Kunstraum Niederösterreich
Herrengasse 13
1014 Wien

Opening
31 March 2020

Künstler_innen: Inka ter Haar, Lauren Huret, Céline Manz, Alexandra Meyer, Sarah Rechberger, Katharina Swoboda, Cathrin Ulikowski

Gastkuratorin: Alice Wilke

Unsterblichkeit, Verführung, Gewalt – die Kombination dieser Attribute der Figur des Vampirs liefert seit Jahrhunderten den Stoff für populäre „Sex & Crime“-Geschichten. Seit Anbeginn ist der Mythos der blutsaugenden Kreatur gesellschaftlich in kollektiven Sehnsüchten, Ängsten und Trieben verankert.

Der Ire Bram Stoker war bekanntlich nicht der erste Schriftsteller, der sich mit dem Roman „Dracula“ der Figur des Vampirs ausführlicher widmete – seine berühmte Erzählung wurde wesentlich durch das Werk seines Landmannes Joseph Sheridan Le Fanu und dessen weiblicher Vampirfigur „Carmilla“ (1872) geprägt. Doch Stokers Romanfigur „Dracula“ (1897) wurde zum Inbegriff des Vampirs. Seine Erzählung ist nicht nur ein Klassiker der Schauerliteratur, sondern wurde auch als Metapher für die Doppelmoral und Prüderie des viktorianischen Zeitalters interpretiert. Er schuf mit seinem Grafen den perfekten Anti-Helden: übermenschlich stark, übersinnlich und tabulos.

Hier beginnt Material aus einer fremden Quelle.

Definition of_option (o : option state) : outcome :=
  match o with Some st => Done st | None => Undefined end.

(** The order of [std::pair]: first components, then second components. *)
Definition pair_le (p q : Z * Z) : Prop :=
  (p.1 < q.1 ∨ (p.1 = q.1 ∧ p.2 ≤ q.2))%Z.

#[global] Instance pair_le_dec : RelDecision pair_le.
Proof. intros p q. unfold pair_le. apply _. Defined.

(** [std::sort(v.rbegin(), v.rend())]: the reversed vector is put in
    increasing order, so the vector itself is in decreasing order. *)
Definition sort_rev (v : list (Z * Z)) : list (Z * Z) :=
  merge_sort (flip pair_le) v.

(** [count] turns of a loop whose counter starts at [i] and moves by
    [step]. *)
Fixpoint turns (body : Z → state → outcome) (count : nat) (i step : Z)
    (st : state) : outcome :=
  match count with
  | O => Done st
  | S count' =>
      bind_outcome (body i st) (turns body count' (i + step)%Z step)
  end.

Section Runs.

(** The operands, by name, and the size of an element of each dtype. *)
Variable arrays : string → option pyarray.
Variable sizeof : string → Z.

Fixpoint eval (st : state) (e : expr) : option Z :=
  match e with
  | Const z => Some z
  | Var x => env st !! x
  | PyArray_NDIM var => a ← arrays var; Some (Z.of_nat (length (shape a)))
  | PyArray_DIMS var d => a ← arrays var; shape a !! d
  | PyArray_STRIDES_by_sizeof var d dtype =>
      a ← arrays var; s ← strides a !! d; Some (s `quot` sizeof dtype)%Z
  | abs_PyArray_STRIDES var d =>
      a ← arrays var; s ← strides a !! d; Some (Z.abs s)
  | Neg e => v ← eval st e; Some (- v)%Z
  | Sub e1 e2 => v1 ← eval st e1; v2 ← eval st e2; Some (v1 - v2)%Z
  | Mul e1 e2 => v1 ← eval st e1; v2 ← eval st e2; Some (v1 * v2)%Z
  | Index a e =>
      k ← eval st e;
      if decide (0 ≤ k)%Z then env st !! elt_ a (Z.to_nat k) else None
  | Index2 a i e =>
      k ← eval st e;
      if decide (0 ≤ k)%Z then env st !! elt2_ a i (Z.to_nat k) else None
  | it_second _ => p ← loops st !! loops_it st; Some p.2
  | rit_second _ =>
      if decide (loops_rit st < length (loops st)) then
        p ← loops st !! (length (loops st) - 1 - loops_rit st); Some p.2
      else None
  end.

Fixpoint holds (st : state) (c : cond) : option bool :=
  match c with
  | CLt a b => x ← eval st a; y ← eval st b; Some (bool_decide (x < y)%Z)
  | CNe a b => x ← eval st a; y ← eval st b; Some (bool_decide (x ≠ y))
  | CEq a b => x ← eval st a; y ← eval st b; Some (bool_decide (x = y))
  | COr c1 c2 => x ← holds st c1; y ← holds st c2; Some (x || y)
  end.

(** [int a[rows][cols] = { vs }]: the values fill the array row by row,
    what is left is zero. *)
Definition fill_array2 (a : string) (rows cols : nat) (vs : list Z)
    (m : gmap ident Z) : gmap ident Z :=
  foldl (λ m k, <[elt2_ a (k `div` cols) (k `mod` cols) := default 0%Z (vs !! k)]> m)
        m (seq 0 (rows * cols)).

Fixpoint exec (s : stmt) (st : state) {struct s} : outcome :=
  let exec_list :=
    fix exec_list (l : list stmt) (st : state) {struct l} : outcome :=
      match l with
      | [] => Done st
      | s' :: l' => bind_outcome (exec s' st) (exec_list l')
      end in
  (* a scope: the references bound inside are gone at its end *)
  let scope (body : list stmt) (st : state) : outcome :=
    bind_outcome (exec_list body st) (λ st', Done (set_refs (refs st) st')) in
  match s with
  | Assign x e =>
      of_option (v ← eval st e; Some (set_env <[x := v]> st))
  | If c thn els =>
      match holds st c with
      | Some true => exec_list thn st
      | Some false => exec_list els st
      | None => Undefined
      end
  | PyErr_SetString msg => Done (set_err (msg, []) st)
  | PyErr_Format fmt args =>
      of_option (vs ← mapM (eval st) args; Some (set_err (fmt, vs) st))
  | Fail => Failed (err st)
  | IterInit var _ => Done (set_iters (<[var := 0%Z]> (iters st)) st)
  | RefBind _ var terms =>
      of_option (p ← iters st !! var;
                 vs ← mapM (eval st) terms;
                 Some (set_refs (<[var := foldl Z.add p vs]> (refs st)) st))
  | IterAdvance var e =>
      of_option (p ← iters st !! var;
                 v ← eval st e;
                 Some (set_iters (<[var := (p + v)%Z]> (iters st)) st))
  | For _ i n body =>
      match eval st n with
      | Some n =>
          turns (λ k st, scope body (set_env <[ITER_ i := k]> st))
                (Z.to_nat n) 0 1 st
      | None => Undefined
      end
  | ForDown i n body =>
      match eval st n with
      | Some n =>
          if decide (0 ≤ n)%Z then
            turns (λ k st, scope body (set_env <[ITER_ i := k]> st))
                  (Z.to_nat n) n (-1) st
          else Undefined
      | None => Undefined
      end
  | Task code => Done (log (Event code (iters st) (refs st)) st)
  | Block body => scope body st
  | DeclLoops _ nnested =>
      Done (set_it 0 (set_loops (replicate nnested (0, 0)%Z) st))
  | ItSetFirst _ e =>
      of_option (v ← eval st e;
                 p ← loops st !! loops_it st;
                 Some (set_loops (<[loops_it st := (v, p.2)]> (loops st)) st))
  | ItSetSecond _ i =>
      of_option (p ← loops st !! loops_it st;
                 Some (set_loops (<[loops_it st := (p.1, Z.of_nat i)]> (loops st)) st))
  | ItIncr _ => Done (set_it (S (loops_it st)) st)
  | ItBegin _ => Done (set_it 0 st)
  | SortRev _ => Done (set_loops (sort_rev (loops st)) st)
  | DeclArray _ _ => Done st
  | DeclArray2 a rows cols init =>
      of_option (vs ← mapM (eval st) init;
                 Some (set_env (fill_array2 a rows cols vs) st))
  | DeclRit _ => Done st
  | RitBegin _ => Done (set_rit 0 st)
  | RitIncr _ => Done (set_rit (S (loops_rit st)) st)
  end.

Fixpoint exec_list (l : list stmt) (st : state) : outcome :=
  match l with
  | [] => Done st
  | s :: l' => bind_outcome (exec s st) (exec_list l')
  end.

End Runs.

(** ** Observations and reference definitions *)

(** The headers of the loops of a piece of emitted code, outermost first:
    the level, the bound, and the parallel hint (the expression compared
    with the minimum size, and that size). *)
Fixpoint for_loops (s : stmt) : list (nat * expr * option (expr * Z)) :=
  let go :=
    fix go (l : list stmt) : list (nat * expr * option (expr * Z)) :=
      match l with
      | [] => []
      | s' :: l' => for_loops s' ++ go l'
      end in
  match s with
  | For omp i n body => (i, n, omp) :: go body
  | ForDown i n body => (i, n, None) :: go body
  | Block body => go body
  | If _ thn els => go thn ++ go els
  | _ => []
  end.

Fixpoint for_loops_list (l : list stmt) : list (nat * expr * option (expr * Z)) :=
  match l with
  | [] => []
  | s :: l' => for_loops s ++ for_loops_list l'
  end.

(** The loops that carry a parallel hint. *)
Definition parallel_loops (s : stmt) : list (nat * expr * Z) :=
  omap (λ '(i, _, omp), (λ '(e, minsize), (i, e, minsize)) <$> omp) (for_loops s).

(** The recurrence of the jump table as the specification words it, from
    the innermost position outwards: a position is bound to a dimension of
    stride [s] and length [n], or broadcast.  The result is the jumps and
    the value of [adjust] left for the next outer level. *)
Fixpoint jump_table (bindings : list (option (Z * Z))) : list Z * Z :=
  match bindings with
  | [] => ([], 0%Z)
  | b :: inner =>
      let '(jumps, adjust) := jump_table inner in
      match b with
      | Some (s, n) => ((s - adjust)%Z :: jumps, (n * s)%Z)
      | None => ((- adjust)%Z :: jumps, 0%Z)
      end
  end.

(** The stride (in elements, as the emitted code computes it) and the
    length that an operand gives to an entry of its loop order. *)
Definition binding (sizeof : string → Z) (a : pyarray) (dtype : string)
    (ix : index) : option (Z * Z) :=
  match ix with
  | X => None
  | Dim d =>
      Some ((default 0 (strides a !! d) `quot` sizeof dtype)%Z,
            default 0%Z (shape a !! d))
  end.

(** The operands whose pointer is set before the loop of level [j]: those
    whose first entry that is not ['x'] is at position [j], and for level 0
    also those that have no such entry. *)
Definition preloop_level (lo : loop_order) : nat :=
  default 0 (first_dim_pos (enumerate lo)).
Lemma length_flat_map_const {A B} (f : A → list B) (k : nat) (l : list A) :
  (∀ x, length (f x) = k) → length (flat_map f l) = (length l * k)%nat.
Proof.
  intros Hf. induction l as [|x l IH]; simpl; [done|].
  rewrite length_app, Hf, IH. lia.
Qed.

Lemma length_tobytes a :
  length (tobytes a) = (shape0 a * (shape1 a * itemsize (nd_dtype a)))%nat.
Proof.
  unfold tobytes, shape0. apply length_flat_map_const. intros r.
  rewrite (length_flat_map_const _ (itemsize (nd_dtype a))).
  - by rewrite length_vec_to_list.
  - intros x. apply length_le_bytes.
Qed.

Lemma lookup_flat_map_const {A B} (f : A → list B) (k : nat) (l : list A)
    (i j : nat) (x : A) :
  (∀ y, length (f y) = k) → l !! i = Some x → (j < k)%nat →
  flat_map f l !! (i * k + j)%nat = f x !! j.
Proof.
  intros Hf. revert i. induction l as [|y l IH]; intros i Hi Hj; [done|].
  simpl. destruct i as [|i]; simpl in *.
  - injection Hi as ->. apply lookup_app_l. by rewrite Hf.
  - rewrite lookup_app_r by (rewrite Hf; lia). rewrite Hf.
    replace (k + i * k + j - k)%nat with (i * k + j)%nat by lia. by apply IH.
Qed.

Lemma lookup_le_bytes n x (k : nat) :
  (k < n)%nat →
  le_bytes n x !! k = Some (Z.land (Z.shiftr x (8 * Z.of_nat k)) 255).
Proof.
  intros Hk. unfold le_bytes. rewrite list_lookup_fmap.
  by rewrite lookup_seq_lt.
Qed.

(** The layout of [tobytes]: byte [k] of the element in row [i] and column
    [j] sits at offset [(i * shape1 + j) * itemsize + k], least significant
    byte first. *)
Lemma tobytes_row_major a (i j k : nat) row x :
  rows a !! i = Some row → vec_to_list row !! j = Some x →
  (k < itemsize (nd_dtype a))%nat →
  tobytes a !! ((i * shape1 a + j) * itemsize (nd_dtype a) + k)%nat
  = Some (Z.land (Z.shiftr x (8 * Z.of_nat k)) 255).
Proof.
  intros Hrow Hx Hk. unfold tobytes.
  assert (j < shape1 a)%nat as Hj.
  { apply lookup_lt_Some in Hx. by rewrite length_vec_to_list in Hx. }
  set (n := itemsize (nd_dtype a)) in *.
  replace ((i * shape1 a + j) * n + k)%nat
    with (i * (shape1 a * n) + (j * n + k))%nat by lia.
  rewrite (lookup_flat_map_const _ (shape1 a * n) _ _ _ row); [|..|done|nia].
  - rewrite (lookup_flat_map_const _ n _ _ _ x); [|..|done|done].
    + by apply lookup_le_bytes.
    + intros y. apply length_le_bytes.
  - intros r. rewrite (length_flat_map_const _ n).
    + by rewrite length_vec_to_list.
    + intros y. apply length_le_bytes.
Qed.

Lemma shape_astype_float32 conv a :
  shape0 (astype_float32 conv a) = shape0 a ∧
  shape1 (astype_float32 conv a) = shape1 a ∧
  nd_dtype (astype_float32 conv a) = Float32.
Proof. unfold shape0. simpl. by rewrite length_fmap. Qed.
(** The inserts of [updateFilteredPolicies], one statement a row, on a
    store that fails nothing: the rows join the log with the ids a single
    insert of all of them would give. *)
Lemma createEach_ok (t : nat) (newP : list CasbinRule) (log : list write)
    (s : Store) :
  txs s !! t = Some log -> faults s = [] ->
  exists s',
    createEach (mkDB (Some t) None) newP s = (None, s')
    /\ (exists log', txs s' !! t = Some (log ++ log')
                     /\ forall rows, replay log' rows
                                     = rows ++ (assignIDs (nextID s) newP).1)
    /\ table s' = table s
    /\ faults s' = []
    /\ trace s' = trace s ++ ((fun l => Stmt (Some t) (SCreate [l])) <$> newP).
Proof.
  revert log s. induction newP as [|l newP IH]; intros log s Hlog Hf;
    cbn [createEach].
  - eexists. split; [reflexivity|]. split; [|by rewrite app_nil_r].
    exists []. rewrite app_nil_r. split; [done|]. intros rows.
    by rewrite app_nil_r.
  - rewrite (bind_run _ _ _ _ _ (Create_tx_ok t log [l] s Hlog Hf ltac:(done))).
    set (s1 := mkStore _ _ _ _ _ _).
    destruct (IH (log ++ [WCreate (assignIDs (nextID s) [l]).1]) s1)
      as (s' & Hc & (log' & Hlog' & Hrep) & Htb & Hf' & Htr).
    { simpl. by rewrite lookup_insert_eq. }
    { done. }
    exists s'. split; [exact Hc|]. split; [|split; [done|split; [done|]]].
    + exists (WCreate (assignIDs (nextID s) [l]).1 :: log').
      split; [by rewrite Hlog', <- app_assoc|]. intros rows.
      destruct (assignIDs_cons (nextID s) l newP) as [-> _].
      change (replay (?w :: log') rows) with (replay log' (apply_write w rows)).
      rewrite Hrep. simpl. by rewrite <- app_assoc.
    + rewrite Htr. simpl. by rewrite <- app_assoc.
Qed.
(** ** Validation *)

(** [setupYargs] is the checks run on the coerced arguments, after the
    lines of the two coercions in the order of the command line. *)
Lemma setupYargs_checks (P : platform) (raw : Raw.t) (o : list string) :
  exists h q w o2,
    (forall oa,
        coerce_headers (Raw.headers raw) oa = (Return h, (oa ++ fst w)%list))
    /\ (forall oa,
           coerce_queries (Raw.queries raw) oa
           = (Return q, (oa ++ snd w)%list))
    /\ setupYargs P raw o
       = checks P
           (Args.mk (Raw.positional raw) (Raw.method raw) h q (Raw.data raw)
                    (Raw.json raw) (Raw.file raw) (Raw.timeout raw)
                    (Raw.body raw)) o2.
Proof.
  destruct (coerce_headers_uniform (Raw.headers raw)) as (h & wh & Eh).
  destruct (coerce_queries_uniform (Raw.queries raw)) as (q & wq & Eq).
  exists h, q, (wh, wq),
    (if Raw.queries_first raw then (o ++ wq) ++ wh else (o ++ wh) ++ wq)%list.
  split; [exact Eh|]. split; [exact Eq|].
  unfold setupYargs, coercions. destruct (Raw.queries_first raw).
  - unfold bind at 1 2. rewrite Eq. unfold bind at 1. rewrite Eh. reflexivity.
  - unfold bind at 1 2. rewrite Eh. unfold bind at 1. rewrite Eq. reflexivity.
Qed.

(** What passing the checks tells. *)
Lemma checks_Return (P : platform) (argv a : Args.t) (o o' : list string) :
  checks P argv o = (Return a, o') ->
  a = argv
  /\ (exists u url, Args.positional argv = [u] /\ URL_new P u = Return url)
  /\ (given (Args.data argv) = true ->
      Args.json argv = None /\ Args.file argv = None)
  /\ (forall f, Args.file argv = Some f ->
      exists bytes, readFileSync P f = Return bytes)
  /\ isNaN (Args.timeout argv) = false.
Proof.
  unfold checks. intros H.
  apply bind_Return in H as ([] & o1 & Hu & H).
  apply bind_Return in H as ([] & o2 & Hd & H).
  apply bind_Return in H as ([] & o3 & Hj & H).
  apply bind_Return in H as ([] & o4 & Hf & H).
  apply bind_Return in H as ([] & o5 & Ht & H).
  injection H as <- <-. split; [reflexivity|]. repeat split.
  - unfold check_url in Hu.
    destruct (Args.positional argv) as [|u [|]]; try discriminate.
    destruct (URL_new P u) as [url|] eqn:E; [eauto | discriminate].
  - unfold check_data in Hd. rewrite H in Hd.
    destruct (Args.json argv); [now destruct (given (Args.file argv))|].
    reflexivity.
  - unfold check_data in Hd. rewrite H in Hd.
    destruct (Args.file argv); [|reflexivity].
    rewrite orb_true_r in Hd. discriminate.
  - intros f Ef. unfold check_file in Hf. rewrite Ef in Hf.
    destruct (given (Some f) && _); [discriminate|].
    destruct (readFileSync P f) as [bytes|]; [eauto | discriminate].
  - unfold check_timeout in Ht.
    destruct (isNaN (Args.timeout argv)); [discriminate | reflexivity].
Qed.

(** Every check returns or throws; the ones before [check_timeout] cannot
    rescue an invocation without a timeout. *)
Lemma checks_no_timeout (P : platform) (argv : Args.t) (o : list string) :
  Args.timeout argv = None ->
  exists message o', checks P argv o = (Throw message, o').
Proof.
  intros T. unfold checks, bind.
  destruct (check_url P argv o) as [[[]|e1] o1]; [|eauto].
  destruct (check_data argv o1) as [[[]|e2] o2]; [|eauto].
  destruct (check_json P argv o2) as [[[]|e3] o3]; [|eauto].
  destruct (check_file P argv o3) as [[[]|e4] o4]; [|eauto].
  unfold check_timeout. rewrite T. simpl. unfold throw. eauto.
Qed.

(** A supplied timeout fails the check exactly when it is not a number. *)
Lemma check_timeout_supplied (argv : Args.t) (t : number) (o : list string) :
  Args.timeout argv = Some t ->
  (t = NaN ->
   check_timeout argv o = (Throw "ERROR: Timeout must be a number", o))
  /\ (t <> NaN -> check_timeout argv o = (Return tt, o)).
Proof.
  intros E. unfold check_timeout. rewrite E. split.
  - now intros ->.
  - destruct t; [congruence | reflexivity].
Qed.

(** C1: the claim fails on the code.  Every invocation that omits
    [--timeout] fails validation: [isNaN(undefined)] is true, so the check
    of the [timeout] option throws unless an earlier check already has. *)
Theorem timeout_omitted_fails_C1 (P : platform) (raw : Raw.t)
    (o : list string) :
  Raw.timeout raw = None ->
  (exists message o', setupYargs P raw o = (Throw message, o'))
  /\ requests (main P raw) = [].
Proof.
  intros T. split.
  - destruct (setupYargs_checks P raw o) as (h & q & o1 & o2 & _ & _ & ->).
    now apply checks_no_timeout.
  - destruct (setupYargs_checks P raw []) as (h & q & o1 & o2 & _ & _ & E).
    destruct (checks_no_timeout P
                (Args.mk (Raw.positional raw) (Raw.method raw) h q
                   (Raw.data raw) (Raw.json raw) (Raw.file raw)
                   (Raw.timeout raw) (Raw.body raw)) o2 T) as (m & o' & E').
    unfold main. rewrite E, E'. reflexivity.
Qed.

(** [nurl http://host/p?x=1] is rejected with the message of the timeout
    check, and no request is made. *)
Lemma timeout_omitted_fails_witness :
  Raw.timeout Example.url_only = None
  /\ ((exists message o',
         setupYargs Example.P Example.url_only [] = (Throw message, o'))
      /\ requests (main Example.P Example.url_only) = []).
Proof.
  split; [reflexivity|].
  exact (timeout_omitted_fails_C1 Example.P Example.url_only [] eq_refl).
Defined.

Example url_only_console :
  main Example.P Example.url_only
  = {| console := ["ERROR: Timeout must be a number"]; requests := [] |}.
Proof. reflexivity. Qed.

Der Vampirmythos hat sich stets gesellschaftlichen Bedingungen und Verhältnissen angepasst, wobei sich das äußere Erscheinungsbild wandelte (von „Nosferatu“ bis „Twilight“). Geheimnis, Macht, Sex, Fetisch und Anarchie sind die politischen und auch ästhetischen Dimensionen der Figur des Vampirs. Die Ausstellung begreift die Figur des Vampirs und seines mythischen Lebensstils als ein grundlegendes sozio-kulturelles Phänomen: Definieren wir Vampirismus als das sinnbildliche Absaugen von Energien und Ressourcen anderer Lebewesen und unserer Umwelt, so lässt sich der Begriff auf parasitäre Beziehungen und toxische Verhältnisse ausdehnen – und endet nicht bei der faszinierenden Figur des lebendigen, blutsaugenden Untoten. Die Ausstellung bewegt sich somit im Spannungsfeld der oft über die Popkultur vermittelten Rezeption des Vampirmythos in der Gegenwartskunst und eines breiteren semantischen Feldes, das die Figur des Vampirs eröffnet.

Sarah Rechberger
*1983 in Wien, lebt und arbeitet in Wien

Das künstlerische Interesse von Sarah Rechberger ist tief verbunden mit einem naturwissenschaftlichen Forscherinnengeist. Ihre Arbeiten besitzen einen Laborcharakter, gleichen präzise und ästhetisch gestalteten Versuchsanordnungen, die fragile Lebenszusammenhänge untersuchen und gesellschaftliche Prozesse und Strukturen reflektieren.

Mit ihrem Projekt „A-Symbiose“ (2012/2013) erschafft sie ein In-vitro-Biotop für die manuelle Aufzucht von Orchideen. Als Vorbild dient ihr das Verfahren, das für die industrielle Massenproduktion dieser Pflanzen entwickelt wurde: ein künstlicher Lebensraum mit Hilfe von Nährstoffen, keimfreier Luft und Wasser. Die Pflanzen sind abgeschirmt, dürfen nur Licht von außen aufnehmen, vor Umwelteinflüssen wie Bakterien oder Schimmelpilzen müssen sie geschützt werden. In ihrem natürlichen Lebensraum hingegen benötigen die Orchideensamen zur Keimung einen Symbiosepilz – Mykorrhiza –, der den Embryo ernährt. Dieser Pilz infiziert den Samen der Orchideen, dringt in ihn ein und versorgt ihn mit allen lebensnotwendigen Substanzen. Ohne diese Infektion würde das Protokorm absterben.

Die in der Natur ausschließlich in Symbiose mit Mykorrhizapilzen gedeihenden Orchideen existieren nach dem Eingreifen des Menschen plötzlich in A-Symbiose, eine fundamentale Veränderung der Beziehungen. Dringen dazu Schimmelpilzsporen aus der Luft in diesen künstlichen Lebensraum ein, beginnt ein Verdrängungsprozess. Die Sporen landen auf dem Nährboden, vermehren sich rasch und überwuchern schließlich die Orchideen. Der Pilz nimmt die Ressourcen des Nährbodens in sich auf und dominiert für immer den Lebensraum.